Regardless of Banks's unwillingness to debate, Cerniglia says she'll continue to try to expose what she feels is unnecessary experimentation. Adding to her sense of urgency is a proposed bill in the Colorado House of Representatives that would make it difficult to get information regarding Laudenslager's experiments. HB-1228 aims to limit access to an animal's veterinary records--specifically the records of animals owned by state institutions--unless authorized by the animal's owner.
According to one of the bill's sponsors, Representative Bob Bacon (D-Fort Collins), the legislation was prompted by requests from the Colorado State University veterinarian's hospital and is meant to protect the medical records of clients who are dealing with bloodlines and breeding--specifically horse breeders. Bacon says it's a confidentiality agreement "not between a doctor and a patient but, in this case, between the doctor and the horse." When asked whether the legislation would restrict animal-rights activists from getting information about, for example, the monkey lab at CU, Bacon said that hadn't crossed his mind. The House gave preliminary approval to the bill last week, despite the arguments of animal-rights activists and efforts by other legislators to narrow its scope.

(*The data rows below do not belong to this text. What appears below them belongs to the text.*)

(* ===== verification/BodyScopesTheorems.v ===== *)
(** * Body scopes are lexical scopes

    The numbering of a declaration resolves back, also after the declaration has moved; the
    tables that the walk builds answer every lookup as the lexical rules do
    ([BodyScopesFacts]); what the body refers to outside is what those rules leave free. *)

From stdpp Require Import gmap.
From S2P Require Import Prelude SyntaxKind Green GreenFacts Red RedNav RedPtr Interner StringPool StringPoolTheorems Token Lexer Layout Parser ParseExpr Engine Fingerprint Ast BodyScopes BodyScopesFacts.
Import SyntaxKind Green GreenFacts Red RedTree RedNav RedPtr Engine Fingerprint Handle Ast BodyScopes BodyScopesFacts.

Module BodyScopesMeaning.

#[local] Open Scope N_scope.
#[local] Open Scope ore_scope.

Section Meaning.

Context {P : Type} `{InternerLaws P}.
Context (w : Node).
Notation Builder := (BSBuilder P).

(** Node [m] of the declaration [w] has number [rel]. *)
Definition has_number (M : DeclAstIdMap) (m : Node) (rel : N) : Prop := decl_ast_id_lookup M m = Some rel /\ below m w.

(** ** What a walk changes *)

Definition pool_grows (p p' : P) : Prop :=
  (pool_fits p' -> pool_fits p) /\
  (pool_fits p' -> pool_wf p -> pool_wf p' /\ forall id s, denotes p id s -> denotes p' id s).

Definition put_tag (m : gmap N N) (t : N * N) : gmap N N := <[t.1 := t.2 + 1]> m.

Banks says CU had no part in lobbying for the bill and that he'd never heard of the proposed legislation prior to last week. But Cerniglia insists it will help protect CU's animal experiments, because groups like hers won't be able to keep track of what researchers are doing. "It's a crafty little bill," she says. "It looks innocent enough, but there's another agenda going on here."
Cerniglia's agenda remains empty when it comes to scheduling a public debate. Greek doesn't expect that to change anytime soon. "I've got a standing challenge to Laudenslager and Banks, and I can be on the next plane out to Denver if they want to debate. Needless to say, I'm not packing my bags. I'm sitting here in Kansas in my socks."